Dataset entries
********
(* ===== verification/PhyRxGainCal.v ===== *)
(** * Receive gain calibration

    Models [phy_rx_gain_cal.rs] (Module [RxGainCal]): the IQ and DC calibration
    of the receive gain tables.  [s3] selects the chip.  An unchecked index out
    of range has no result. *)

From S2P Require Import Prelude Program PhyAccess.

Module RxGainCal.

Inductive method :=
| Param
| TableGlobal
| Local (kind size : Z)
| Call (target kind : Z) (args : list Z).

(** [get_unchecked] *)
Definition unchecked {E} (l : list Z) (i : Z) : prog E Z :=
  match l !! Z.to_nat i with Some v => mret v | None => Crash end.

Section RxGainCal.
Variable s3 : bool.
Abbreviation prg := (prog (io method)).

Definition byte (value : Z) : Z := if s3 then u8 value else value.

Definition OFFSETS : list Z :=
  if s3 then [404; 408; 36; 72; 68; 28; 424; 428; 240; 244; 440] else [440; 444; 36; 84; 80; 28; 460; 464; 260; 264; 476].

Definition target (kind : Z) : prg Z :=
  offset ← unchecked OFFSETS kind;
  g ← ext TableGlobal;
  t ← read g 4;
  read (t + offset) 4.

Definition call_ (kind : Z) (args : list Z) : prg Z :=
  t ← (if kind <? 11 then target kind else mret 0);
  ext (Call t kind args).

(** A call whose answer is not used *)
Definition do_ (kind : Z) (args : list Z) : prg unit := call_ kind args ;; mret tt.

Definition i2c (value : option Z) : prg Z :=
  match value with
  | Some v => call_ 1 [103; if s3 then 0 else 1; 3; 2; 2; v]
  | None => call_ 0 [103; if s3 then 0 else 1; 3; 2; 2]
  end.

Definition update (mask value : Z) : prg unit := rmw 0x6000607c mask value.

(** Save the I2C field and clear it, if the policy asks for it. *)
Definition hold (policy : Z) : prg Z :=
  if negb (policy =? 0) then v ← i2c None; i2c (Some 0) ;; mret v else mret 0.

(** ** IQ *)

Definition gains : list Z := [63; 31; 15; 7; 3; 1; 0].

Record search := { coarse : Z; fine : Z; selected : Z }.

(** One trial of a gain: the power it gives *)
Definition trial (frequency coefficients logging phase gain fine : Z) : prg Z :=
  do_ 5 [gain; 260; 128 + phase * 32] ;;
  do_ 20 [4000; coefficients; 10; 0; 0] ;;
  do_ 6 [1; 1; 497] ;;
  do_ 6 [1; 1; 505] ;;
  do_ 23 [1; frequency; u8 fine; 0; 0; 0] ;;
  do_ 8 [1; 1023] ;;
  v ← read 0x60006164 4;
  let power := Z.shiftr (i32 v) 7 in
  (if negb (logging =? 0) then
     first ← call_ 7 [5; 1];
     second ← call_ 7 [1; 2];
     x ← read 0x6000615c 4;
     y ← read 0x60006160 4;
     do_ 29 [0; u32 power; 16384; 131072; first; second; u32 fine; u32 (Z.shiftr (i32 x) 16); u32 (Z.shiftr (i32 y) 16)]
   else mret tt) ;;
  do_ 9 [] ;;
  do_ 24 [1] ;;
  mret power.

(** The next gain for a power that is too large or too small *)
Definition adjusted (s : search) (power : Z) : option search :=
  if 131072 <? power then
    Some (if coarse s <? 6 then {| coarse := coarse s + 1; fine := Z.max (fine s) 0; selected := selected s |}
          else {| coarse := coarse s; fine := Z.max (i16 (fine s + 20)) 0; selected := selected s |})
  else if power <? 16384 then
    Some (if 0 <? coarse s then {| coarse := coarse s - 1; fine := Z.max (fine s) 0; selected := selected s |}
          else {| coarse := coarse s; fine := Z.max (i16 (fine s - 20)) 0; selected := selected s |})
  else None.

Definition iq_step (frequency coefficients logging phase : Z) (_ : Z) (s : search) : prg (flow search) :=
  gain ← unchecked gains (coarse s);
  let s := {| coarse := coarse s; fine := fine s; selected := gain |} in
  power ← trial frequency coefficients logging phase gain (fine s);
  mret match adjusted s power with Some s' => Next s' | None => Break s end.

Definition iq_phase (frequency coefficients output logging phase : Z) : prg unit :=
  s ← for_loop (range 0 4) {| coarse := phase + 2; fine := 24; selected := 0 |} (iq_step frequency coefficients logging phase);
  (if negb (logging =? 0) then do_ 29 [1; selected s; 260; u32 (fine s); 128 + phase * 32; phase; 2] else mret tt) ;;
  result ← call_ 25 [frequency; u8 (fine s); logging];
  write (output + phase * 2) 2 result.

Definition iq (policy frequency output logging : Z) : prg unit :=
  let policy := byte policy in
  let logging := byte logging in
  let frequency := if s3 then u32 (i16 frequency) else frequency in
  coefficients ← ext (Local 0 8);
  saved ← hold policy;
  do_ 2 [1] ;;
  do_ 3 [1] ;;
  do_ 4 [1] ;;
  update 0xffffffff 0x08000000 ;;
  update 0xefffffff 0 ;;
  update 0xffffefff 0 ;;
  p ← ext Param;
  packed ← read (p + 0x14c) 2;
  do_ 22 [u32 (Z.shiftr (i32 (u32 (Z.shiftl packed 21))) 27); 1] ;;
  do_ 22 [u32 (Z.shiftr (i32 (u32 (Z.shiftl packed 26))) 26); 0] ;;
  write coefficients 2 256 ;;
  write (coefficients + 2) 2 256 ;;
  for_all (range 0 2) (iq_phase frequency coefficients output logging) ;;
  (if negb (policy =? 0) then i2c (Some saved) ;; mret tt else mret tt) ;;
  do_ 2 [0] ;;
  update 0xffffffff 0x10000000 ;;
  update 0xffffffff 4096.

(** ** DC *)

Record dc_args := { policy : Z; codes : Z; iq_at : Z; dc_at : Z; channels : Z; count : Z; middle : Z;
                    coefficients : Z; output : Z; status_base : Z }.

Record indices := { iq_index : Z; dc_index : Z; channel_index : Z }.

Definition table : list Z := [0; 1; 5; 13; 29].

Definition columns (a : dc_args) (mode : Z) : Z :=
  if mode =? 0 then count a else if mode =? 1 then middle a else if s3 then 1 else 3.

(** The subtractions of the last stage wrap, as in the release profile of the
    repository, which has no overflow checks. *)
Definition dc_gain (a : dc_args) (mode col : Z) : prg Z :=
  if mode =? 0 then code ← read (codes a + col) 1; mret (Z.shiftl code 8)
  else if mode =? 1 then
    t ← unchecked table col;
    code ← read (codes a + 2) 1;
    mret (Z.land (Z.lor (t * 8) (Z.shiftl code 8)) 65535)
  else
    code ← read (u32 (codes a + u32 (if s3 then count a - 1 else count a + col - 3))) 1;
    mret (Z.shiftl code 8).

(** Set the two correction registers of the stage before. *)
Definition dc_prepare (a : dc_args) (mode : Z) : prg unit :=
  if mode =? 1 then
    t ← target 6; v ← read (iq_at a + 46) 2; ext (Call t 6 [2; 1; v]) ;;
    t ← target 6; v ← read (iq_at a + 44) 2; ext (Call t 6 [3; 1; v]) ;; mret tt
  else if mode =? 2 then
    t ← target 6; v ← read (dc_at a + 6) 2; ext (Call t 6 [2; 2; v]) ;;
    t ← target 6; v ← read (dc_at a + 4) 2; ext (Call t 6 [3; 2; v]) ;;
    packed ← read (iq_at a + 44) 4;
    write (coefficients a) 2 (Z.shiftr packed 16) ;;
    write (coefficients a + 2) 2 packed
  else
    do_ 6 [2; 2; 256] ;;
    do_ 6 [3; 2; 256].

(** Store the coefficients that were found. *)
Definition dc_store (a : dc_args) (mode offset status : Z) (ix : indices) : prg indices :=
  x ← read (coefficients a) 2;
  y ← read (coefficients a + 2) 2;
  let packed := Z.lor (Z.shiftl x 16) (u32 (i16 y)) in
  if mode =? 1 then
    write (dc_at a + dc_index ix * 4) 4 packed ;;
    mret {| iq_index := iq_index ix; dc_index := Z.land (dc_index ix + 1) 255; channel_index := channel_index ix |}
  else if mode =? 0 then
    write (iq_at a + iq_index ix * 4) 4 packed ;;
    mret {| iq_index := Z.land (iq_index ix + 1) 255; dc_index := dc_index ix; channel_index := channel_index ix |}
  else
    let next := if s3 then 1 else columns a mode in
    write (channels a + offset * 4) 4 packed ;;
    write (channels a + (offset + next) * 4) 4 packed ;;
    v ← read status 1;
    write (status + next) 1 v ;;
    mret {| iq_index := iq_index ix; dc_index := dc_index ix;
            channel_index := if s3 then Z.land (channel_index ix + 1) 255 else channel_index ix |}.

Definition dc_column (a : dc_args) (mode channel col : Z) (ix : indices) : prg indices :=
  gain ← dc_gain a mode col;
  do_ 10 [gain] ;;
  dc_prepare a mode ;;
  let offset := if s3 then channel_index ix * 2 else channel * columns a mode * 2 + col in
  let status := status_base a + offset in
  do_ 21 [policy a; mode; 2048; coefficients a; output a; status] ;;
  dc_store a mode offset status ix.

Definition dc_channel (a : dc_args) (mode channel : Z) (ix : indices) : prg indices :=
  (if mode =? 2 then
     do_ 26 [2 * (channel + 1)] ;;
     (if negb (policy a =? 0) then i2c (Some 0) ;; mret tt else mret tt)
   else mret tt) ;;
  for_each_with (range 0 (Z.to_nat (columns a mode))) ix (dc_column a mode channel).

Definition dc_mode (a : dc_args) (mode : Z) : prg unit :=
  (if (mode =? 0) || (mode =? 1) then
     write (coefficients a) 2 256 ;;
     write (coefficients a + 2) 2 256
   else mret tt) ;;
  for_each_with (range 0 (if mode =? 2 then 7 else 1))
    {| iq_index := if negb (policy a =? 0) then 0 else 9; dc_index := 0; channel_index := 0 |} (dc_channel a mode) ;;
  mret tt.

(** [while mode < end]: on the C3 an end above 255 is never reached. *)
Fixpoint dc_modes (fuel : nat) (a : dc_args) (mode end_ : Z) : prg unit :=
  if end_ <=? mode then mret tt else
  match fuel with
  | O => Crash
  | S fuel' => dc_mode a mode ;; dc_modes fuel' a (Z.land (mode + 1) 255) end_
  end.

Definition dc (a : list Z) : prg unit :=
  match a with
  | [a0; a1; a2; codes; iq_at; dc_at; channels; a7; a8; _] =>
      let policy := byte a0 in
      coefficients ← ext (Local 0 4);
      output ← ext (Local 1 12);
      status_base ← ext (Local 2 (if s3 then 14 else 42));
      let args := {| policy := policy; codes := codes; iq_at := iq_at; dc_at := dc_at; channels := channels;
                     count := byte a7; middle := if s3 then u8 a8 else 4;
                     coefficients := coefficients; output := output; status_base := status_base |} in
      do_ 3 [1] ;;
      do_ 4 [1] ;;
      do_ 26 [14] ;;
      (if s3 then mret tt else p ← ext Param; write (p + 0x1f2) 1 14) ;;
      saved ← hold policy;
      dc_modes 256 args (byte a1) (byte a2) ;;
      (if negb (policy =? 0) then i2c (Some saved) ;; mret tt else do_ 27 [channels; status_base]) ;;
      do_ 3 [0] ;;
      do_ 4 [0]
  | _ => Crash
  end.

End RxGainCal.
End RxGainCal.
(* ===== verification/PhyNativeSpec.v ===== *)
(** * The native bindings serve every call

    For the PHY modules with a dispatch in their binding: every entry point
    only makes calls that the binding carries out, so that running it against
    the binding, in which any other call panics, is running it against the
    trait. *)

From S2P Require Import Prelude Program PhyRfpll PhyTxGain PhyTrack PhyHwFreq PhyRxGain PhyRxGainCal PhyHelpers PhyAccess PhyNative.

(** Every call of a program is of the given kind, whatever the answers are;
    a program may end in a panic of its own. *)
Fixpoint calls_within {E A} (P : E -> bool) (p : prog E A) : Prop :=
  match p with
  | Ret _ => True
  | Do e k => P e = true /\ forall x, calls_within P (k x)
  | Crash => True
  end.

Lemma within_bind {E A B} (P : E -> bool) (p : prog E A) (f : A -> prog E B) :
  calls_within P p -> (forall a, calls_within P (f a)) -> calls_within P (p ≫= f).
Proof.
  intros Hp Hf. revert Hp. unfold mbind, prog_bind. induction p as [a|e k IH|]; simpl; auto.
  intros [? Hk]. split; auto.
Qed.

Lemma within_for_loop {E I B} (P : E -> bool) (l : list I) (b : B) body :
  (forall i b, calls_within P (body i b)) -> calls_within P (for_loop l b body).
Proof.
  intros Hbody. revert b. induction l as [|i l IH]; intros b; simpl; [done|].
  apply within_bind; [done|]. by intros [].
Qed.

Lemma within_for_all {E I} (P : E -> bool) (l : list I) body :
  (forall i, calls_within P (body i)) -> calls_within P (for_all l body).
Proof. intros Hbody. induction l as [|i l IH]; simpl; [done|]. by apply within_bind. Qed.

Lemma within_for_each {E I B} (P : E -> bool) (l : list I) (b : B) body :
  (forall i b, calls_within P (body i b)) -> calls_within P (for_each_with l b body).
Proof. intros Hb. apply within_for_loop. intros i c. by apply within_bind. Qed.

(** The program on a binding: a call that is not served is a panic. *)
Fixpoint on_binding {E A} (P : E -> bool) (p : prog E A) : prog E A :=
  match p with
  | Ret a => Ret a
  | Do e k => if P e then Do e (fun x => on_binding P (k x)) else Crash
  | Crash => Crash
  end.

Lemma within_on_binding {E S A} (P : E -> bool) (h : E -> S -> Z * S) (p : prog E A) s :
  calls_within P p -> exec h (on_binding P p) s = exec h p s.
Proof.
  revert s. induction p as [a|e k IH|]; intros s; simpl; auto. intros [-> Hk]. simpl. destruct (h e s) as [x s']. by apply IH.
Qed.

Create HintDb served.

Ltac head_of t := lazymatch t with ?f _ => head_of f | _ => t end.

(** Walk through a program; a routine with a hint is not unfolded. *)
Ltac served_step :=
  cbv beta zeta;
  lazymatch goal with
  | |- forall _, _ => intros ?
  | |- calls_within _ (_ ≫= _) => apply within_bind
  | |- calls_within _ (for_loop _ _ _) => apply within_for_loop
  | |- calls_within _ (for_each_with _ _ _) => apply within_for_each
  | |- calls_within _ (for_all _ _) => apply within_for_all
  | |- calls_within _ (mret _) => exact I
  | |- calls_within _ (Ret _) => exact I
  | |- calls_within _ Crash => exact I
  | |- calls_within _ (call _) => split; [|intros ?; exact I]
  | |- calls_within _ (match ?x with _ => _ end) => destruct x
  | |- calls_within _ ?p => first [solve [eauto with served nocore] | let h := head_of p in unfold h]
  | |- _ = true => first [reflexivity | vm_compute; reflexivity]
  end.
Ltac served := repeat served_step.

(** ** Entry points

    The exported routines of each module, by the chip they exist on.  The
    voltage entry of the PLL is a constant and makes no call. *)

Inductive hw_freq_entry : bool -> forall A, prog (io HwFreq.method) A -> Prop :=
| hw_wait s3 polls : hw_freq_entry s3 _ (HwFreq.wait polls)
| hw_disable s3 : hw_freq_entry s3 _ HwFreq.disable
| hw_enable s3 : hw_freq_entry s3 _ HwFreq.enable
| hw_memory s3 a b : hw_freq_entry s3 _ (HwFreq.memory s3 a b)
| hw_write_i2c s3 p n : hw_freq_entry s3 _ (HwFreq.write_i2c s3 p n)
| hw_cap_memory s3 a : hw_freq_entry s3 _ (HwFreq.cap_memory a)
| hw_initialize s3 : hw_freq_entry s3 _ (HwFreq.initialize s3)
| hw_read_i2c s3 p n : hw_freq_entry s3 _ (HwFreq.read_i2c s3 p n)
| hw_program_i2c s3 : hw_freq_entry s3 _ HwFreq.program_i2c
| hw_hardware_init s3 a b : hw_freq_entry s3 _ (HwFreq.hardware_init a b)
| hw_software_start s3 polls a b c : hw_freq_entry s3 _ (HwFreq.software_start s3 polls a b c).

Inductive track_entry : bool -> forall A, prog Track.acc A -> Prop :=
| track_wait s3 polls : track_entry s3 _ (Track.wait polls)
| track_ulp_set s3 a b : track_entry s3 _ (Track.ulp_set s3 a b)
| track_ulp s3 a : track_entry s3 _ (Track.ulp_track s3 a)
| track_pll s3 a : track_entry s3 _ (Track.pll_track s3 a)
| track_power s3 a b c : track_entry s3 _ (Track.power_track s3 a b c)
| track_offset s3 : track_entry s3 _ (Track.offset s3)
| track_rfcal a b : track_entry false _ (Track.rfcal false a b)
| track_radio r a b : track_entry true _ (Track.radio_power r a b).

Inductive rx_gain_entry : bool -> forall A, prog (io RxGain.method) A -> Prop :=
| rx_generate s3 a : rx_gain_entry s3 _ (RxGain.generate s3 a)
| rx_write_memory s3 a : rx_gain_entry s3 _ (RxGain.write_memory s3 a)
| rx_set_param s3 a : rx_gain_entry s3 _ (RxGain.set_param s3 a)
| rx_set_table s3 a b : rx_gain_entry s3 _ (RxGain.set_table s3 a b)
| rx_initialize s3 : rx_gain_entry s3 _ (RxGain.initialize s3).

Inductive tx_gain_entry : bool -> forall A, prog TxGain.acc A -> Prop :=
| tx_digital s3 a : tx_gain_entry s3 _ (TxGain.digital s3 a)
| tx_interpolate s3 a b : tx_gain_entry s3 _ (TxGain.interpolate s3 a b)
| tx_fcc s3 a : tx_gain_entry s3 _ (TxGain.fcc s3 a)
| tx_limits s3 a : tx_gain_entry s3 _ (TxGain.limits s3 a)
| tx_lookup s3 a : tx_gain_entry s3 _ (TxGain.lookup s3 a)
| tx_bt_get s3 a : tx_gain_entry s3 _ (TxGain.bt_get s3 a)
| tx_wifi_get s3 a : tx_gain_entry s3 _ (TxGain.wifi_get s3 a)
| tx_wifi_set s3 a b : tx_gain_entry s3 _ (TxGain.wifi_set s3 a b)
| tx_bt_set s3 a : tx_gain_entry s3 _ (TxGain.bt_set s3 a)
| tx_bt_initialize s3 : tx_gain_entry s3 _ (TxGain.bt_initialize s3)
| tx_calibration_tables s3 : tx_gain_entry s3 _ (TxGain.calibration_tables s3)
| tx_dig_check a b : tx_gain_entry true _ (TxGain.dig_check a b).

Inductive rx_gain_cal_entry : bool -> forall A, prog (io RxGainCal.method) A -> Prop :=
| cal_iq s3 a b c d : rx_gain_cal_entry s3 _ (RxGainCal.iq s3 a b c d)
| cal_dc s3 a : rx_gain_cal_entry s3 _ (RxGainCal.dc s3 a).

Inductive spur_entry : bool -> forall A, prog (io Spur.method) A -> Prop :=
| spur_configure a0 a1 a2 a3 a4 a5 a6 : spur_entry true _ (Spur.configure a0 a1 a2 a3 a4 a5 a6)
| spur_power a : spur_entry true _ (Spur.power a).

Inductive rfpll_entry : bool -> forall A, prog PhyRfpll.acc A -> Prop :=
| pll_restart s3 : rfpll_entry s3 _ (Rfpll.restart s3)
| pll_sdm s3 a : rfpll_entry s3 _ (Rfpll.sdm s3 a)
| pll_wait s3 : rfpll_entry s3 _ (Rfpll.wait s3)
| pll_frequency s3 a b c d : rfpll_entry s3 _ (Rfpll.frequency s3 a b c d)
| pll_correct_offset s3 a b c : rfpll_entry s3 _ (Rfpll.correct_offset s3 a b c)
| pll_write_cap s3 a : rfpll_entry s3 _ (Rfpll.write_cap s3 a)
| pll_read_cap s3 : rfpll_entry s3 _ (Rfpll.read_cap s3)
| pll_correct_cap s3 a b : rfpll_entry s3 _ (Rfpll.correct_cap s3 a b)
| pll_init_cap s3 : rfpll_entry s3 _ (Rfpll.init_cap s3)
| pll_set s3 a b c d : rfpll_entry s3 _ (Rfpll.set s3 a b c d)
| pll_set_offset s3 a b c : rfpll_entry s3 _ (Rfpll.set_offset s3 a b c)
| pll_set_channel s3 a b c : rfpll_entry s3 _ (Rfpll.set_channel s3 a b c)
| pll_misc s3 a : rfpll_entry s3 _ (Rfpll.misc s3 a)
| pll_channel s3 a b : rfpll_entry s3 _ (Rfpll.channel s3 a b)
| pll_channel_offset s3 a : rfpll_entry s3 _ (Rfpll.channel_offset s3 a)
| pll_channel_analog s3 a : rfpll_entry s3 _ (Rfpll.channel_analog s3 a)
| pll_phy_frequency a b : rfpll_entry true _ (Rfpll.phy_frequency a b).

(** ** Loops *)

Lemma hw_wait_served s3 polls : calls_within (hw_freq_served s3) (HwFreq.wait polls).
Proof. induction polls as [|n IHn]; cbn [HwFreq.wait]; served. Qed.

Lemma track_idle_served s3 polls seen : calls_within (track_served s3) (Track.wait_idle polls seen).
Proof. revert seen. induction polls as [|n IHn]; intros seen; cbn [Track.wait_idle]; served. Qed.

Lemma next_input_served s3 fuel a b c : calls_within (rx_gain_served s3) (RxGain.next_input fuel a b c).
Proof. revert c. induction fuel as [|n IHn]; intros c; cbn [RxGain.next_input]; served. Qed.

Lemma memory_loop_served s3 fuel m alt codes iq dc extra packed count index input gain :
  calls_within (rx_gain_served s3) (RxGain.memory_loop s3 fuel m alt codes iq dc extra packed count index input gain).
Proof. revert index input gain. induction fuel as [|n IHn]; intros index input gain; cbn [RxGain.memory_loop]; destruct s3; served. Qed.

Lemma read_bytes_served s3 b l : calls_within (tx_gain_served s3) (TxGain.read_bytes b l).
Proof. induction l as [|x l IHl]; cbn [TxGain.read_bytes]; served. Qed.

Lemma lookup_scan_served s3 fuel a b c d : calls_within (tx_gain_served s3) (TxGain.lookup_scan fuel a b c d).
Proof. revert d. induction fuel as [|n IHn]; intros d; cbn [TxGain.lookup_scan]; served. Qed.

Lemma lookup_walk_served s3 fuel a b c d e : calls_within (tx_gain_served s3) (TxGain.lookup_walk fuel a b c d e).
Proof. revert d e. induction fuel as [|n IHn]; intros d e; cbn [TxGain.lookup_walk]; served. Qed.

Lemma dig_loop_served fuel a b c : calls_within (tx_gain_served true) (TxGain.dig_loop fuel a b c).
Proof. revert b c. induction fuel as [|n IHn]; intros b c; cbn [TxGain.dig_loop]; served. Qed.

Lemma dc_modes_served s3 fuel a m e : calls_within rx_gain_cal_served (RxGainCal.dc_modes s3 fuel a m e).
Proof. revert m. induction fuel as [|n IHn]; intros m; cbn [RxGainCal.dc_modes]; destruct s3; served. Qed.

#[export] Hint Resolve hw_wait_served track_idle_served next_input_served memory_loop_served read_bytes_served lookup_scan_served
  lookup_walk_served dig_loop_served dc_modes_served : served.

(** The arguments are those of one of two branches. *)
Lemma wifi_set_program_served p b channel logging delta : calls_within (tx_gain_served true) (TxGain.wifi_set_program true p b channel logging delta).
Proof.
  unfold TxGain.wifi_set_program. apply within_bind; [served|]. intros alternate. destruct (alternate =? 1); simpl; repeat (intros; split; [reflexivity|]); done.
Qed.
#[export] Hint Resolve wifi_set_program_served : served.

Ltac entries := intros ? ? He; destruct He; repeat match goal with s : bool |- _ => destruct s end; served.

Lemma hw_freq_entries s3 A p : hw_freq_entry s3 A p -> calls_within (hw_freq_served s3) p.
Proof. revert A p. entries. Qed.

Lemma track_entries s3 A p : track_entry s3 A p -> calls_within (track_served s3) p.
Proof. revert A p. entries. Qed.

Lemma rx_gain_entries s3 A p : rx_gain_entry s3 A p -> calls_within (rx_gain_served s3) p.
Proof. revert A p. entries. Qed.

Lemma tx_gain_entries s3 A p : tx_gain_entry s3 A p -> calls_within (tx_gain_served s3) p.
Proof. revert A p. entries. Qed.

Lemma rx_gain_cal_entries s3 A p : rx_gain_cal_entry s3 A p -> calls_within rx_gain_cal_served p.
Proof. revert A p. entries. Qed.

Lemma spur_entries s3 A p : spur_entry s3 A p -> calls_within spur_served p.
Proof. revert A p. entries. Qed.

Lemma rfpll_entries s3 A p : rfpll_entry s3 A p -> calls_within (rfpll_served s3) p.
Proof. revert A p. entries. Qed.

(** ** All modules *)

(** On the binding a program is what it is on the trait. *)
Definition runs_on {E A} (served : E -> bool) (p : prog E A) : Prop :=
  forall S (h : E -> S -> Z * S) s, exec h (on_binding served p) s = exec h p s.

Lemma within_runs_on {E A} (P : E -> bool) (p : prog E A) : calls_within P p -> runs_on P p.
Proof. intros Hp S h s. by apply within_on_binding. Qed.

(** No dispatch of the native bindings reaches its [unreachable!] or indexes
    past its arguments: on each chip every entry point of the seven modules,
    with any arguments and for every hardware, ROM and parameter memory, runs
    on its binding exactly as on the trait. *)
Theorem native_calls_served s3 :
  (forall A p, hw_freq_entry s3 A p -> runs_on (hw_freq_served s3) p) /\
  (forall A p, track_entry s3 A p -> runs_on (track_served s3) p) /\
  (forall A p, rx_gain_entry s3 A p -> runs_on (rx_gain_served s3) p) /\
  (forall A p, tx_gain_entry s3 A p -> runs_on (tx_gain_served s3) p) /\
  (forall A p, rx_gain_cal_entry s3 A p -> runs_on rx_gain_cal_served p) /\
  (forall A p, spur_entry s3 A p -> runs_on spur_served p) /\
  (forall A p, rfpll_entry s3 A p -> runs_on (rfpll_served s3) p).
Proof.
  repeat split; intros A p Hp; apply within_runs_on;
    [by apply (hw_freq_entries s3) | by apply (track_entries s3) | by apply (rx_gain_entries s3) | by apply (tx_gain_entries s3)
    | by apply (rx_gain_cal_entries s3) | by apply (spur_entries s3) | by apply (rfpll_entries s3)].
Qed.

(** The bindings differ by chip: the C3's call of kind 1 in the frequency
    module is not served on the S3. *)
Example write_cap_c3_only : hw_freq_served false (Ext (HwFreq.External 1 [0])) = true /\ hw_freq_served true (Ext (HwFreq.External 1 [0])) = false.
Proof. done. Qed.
********
**What is being asked**
Whenever the string "columns" turns up in a line above, copy that line out.

**Result of this exercise**
Definition columns (a : dc_args) (mode : Z) : Z :=
    let next := if s3 then 1 else columns a mode in
  let offset := if s3 then channel_index ix * 2 else channel * columns a mode * 2 + col in
  for_each_with (range 0 (Z.to_nat (columns a mode))) ix (dc_column a mode channel).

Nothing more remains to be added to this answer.